● **Work instructions**:
Go through the records and show each line where the word "assert" occurs.

● **Exercise inputs**:
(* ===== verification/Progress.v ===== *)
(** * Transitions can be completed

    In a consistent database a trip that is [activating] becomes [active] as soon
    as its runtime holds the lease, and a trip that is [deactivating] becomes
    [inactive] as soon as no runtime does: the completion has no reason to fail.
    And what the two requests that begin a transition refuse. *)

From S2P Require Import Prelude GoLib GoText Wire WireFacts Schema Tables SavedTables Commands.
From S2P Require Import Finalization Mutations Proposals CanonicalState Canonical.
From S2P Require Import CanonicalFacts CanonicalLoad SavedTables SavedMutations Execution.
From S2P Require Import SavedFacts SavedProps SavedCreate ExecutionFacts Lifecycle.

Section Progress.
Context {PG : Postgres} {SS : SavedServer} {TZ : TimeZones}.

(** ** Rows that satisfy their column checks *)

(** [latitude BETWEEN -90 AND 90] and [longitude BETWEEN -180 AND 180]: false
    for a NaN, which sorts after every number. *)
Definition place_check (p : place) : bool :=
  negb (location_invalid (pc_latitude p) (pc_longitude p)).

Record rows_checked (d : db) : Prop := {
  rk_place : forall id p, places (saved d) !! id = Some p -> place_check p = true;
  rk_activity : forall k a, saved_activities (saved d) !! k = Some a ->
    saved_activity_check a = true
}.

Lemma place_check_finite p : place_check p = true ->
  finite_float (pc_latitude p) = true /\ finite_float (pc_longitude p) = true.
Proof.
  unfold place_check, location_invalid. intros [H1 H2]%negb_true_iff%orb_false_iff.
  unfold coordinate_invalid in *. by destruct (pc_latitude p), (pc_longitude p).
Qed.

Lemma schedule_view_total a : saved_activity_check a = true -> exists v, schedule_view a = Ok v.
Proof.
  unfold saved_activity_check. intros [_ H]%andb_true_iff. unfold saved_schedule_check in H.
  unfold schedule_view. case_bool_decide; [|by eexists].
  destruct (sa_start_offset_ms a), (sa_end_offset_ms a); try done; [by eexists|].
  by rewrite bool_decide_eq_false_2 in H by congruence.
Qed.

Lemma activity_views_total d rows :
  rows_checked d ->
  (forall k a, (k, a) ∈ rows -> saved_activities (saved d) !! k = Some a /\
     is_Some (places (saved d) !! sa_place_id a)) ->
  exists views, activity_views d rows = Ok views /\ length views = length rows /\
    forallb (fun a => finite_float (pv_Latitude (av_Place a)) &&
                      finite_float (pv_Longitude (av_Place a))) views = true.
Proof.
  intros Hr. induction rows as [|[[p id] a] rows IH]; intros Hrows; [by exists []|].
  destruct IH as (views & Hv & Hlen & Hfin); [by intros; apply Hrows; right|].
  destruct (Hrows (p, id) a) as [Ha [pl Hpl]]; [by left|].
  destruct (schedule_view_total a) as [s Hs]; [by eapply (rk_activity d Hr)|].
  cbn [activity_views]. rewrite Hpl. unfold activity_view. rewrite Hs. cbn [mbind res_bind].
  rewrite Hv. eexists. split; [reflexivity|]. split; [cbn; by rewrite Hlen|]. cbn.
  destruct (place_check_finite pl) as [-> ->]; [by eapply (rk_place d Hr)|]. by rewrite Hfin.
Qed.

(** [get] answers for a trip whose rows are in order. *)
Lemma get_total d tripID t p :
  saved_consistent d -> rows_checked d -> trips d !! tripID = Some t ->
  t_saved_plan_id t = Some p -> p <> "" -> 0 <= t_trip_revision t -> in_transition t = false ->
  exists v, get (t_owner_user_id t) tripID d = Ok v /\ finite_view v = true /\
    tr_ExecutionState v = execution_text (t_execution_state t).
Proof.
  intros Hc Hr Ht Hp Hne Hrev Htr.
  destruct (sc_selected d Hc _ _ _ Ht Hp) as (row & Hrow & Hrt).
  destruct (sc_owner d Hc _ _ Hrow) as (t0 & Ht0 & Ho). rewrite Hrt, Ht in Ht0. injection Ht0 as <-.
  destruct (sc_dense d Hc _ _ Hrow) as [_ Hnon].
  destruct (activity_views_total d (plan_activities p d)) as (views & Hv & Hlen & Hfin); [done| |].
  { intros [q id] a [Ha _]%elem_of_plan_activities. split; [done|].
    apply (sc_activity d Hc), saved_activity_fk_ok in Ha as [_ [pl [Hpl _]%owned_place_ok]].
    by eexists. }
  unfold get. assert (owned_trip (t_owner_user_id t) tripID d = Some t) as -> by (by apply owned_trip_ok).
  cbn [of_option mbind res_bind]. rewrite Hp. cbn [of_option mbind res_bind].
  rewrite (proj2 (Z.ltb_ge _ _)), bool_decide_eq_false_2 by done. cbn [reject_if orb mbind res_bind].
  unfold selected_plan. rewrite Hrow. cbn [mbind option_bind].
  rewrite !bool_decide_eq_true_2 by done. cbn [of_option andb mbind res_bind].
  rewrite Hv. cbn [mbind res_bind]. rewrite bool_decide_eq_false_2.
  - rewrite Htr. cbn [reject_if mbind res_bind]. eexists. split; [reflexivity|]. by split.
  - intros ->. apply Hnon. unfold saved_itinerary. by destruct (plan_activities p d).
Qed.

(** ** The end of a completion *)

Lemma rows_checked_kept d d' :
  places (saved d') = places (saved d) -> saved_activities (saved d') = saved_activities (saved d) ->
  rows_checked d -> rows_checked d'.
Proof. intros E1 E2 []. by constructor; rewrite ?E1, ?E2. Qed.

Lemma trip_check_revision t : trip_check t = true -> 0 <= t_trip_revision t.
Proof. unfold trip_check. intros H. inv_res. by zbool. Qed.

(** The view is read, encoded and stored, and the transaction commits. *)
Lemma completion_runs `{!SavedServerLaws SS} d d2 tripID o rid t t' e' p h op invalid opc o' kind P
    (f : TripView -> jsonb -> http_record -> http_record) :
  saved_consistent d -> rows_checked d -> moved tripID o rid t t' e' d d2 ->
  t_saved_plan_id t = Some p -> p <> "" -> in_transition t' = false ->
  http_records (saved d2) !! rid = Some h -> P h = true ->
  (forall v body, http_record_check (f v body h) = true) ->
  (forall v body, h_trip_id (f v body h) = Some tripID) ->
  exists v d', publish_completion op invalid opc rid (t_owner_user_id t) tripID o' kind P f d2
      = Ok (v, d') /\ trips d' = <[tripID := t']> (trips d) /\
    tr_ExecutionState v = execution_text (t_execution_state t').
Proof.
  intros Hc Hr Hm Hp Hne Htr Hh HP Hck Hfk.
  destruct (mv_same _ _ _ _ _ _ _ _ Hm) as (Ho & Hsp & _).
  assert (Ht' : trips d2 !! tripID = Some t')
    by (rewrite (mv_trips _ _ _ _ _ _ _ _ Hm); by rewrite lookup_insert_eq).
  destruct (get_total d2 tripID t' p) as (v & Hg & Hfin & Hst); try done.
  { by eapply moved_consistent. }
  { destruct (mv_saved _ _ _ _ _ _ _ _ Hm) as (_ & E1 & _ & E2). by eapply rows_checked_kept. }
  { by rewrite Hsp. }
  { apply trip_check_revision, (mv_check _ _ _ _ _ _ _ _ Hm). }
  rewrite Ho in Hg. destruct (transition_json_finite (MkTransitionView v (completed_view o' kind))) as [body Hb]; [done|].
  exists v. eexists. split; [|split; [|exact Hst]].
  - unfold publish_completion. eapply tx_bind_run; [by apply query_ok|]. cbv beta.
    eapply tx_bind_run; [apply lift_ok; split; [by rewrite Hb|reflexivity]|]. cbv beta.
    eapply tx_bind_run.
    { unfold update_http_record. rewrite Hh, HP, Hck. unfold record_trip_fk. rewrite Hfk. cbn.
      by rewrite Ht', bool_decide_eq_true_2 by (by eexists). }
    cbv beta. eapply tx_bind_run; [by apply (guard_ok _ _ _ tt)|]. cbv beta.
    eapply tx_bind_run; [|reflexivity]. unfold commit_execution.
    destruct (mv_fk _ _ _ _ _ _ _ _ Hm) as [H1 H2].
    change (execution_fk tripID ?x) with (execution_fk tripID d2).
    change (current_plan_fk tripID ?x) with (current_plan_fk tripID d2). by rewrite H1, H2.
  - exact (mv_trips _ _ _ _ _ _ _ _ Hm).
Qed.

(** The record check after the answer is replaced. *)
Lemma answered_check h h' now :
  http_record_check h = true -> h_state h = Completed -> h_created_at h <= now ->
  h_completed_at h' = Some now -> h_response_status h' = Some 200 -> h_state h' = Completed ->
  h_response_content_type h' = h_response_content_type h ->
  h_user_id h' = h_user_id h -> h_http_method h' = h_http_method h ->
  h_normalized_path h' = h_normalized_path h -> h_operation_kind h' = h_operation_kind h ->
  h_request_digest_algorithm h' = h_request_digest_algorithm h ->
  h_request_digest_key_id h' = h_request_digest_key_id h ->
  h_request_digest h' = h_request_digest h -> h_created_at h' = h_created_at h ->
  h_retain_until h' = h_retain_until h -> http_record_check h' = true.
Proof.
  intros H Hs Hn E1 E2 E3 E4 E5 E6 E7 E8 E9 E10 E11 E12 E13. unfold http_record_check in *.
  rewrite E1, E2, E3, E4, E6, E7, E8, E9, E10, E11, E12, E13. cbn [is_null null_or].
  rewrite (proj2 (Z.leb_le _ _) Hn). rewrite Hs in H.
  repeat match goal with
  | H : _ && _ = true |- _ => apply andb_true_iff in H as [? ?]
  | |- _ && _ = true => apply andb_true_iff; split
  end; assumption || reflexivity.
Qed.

● **Task output**:
  unfold get. assert (owned_trip (t_owner_user_id t) tripID d = Some t) as -> by (by apply owned_trip_ok).
  assert (Ht' : trips d2 !! tripID = Some t')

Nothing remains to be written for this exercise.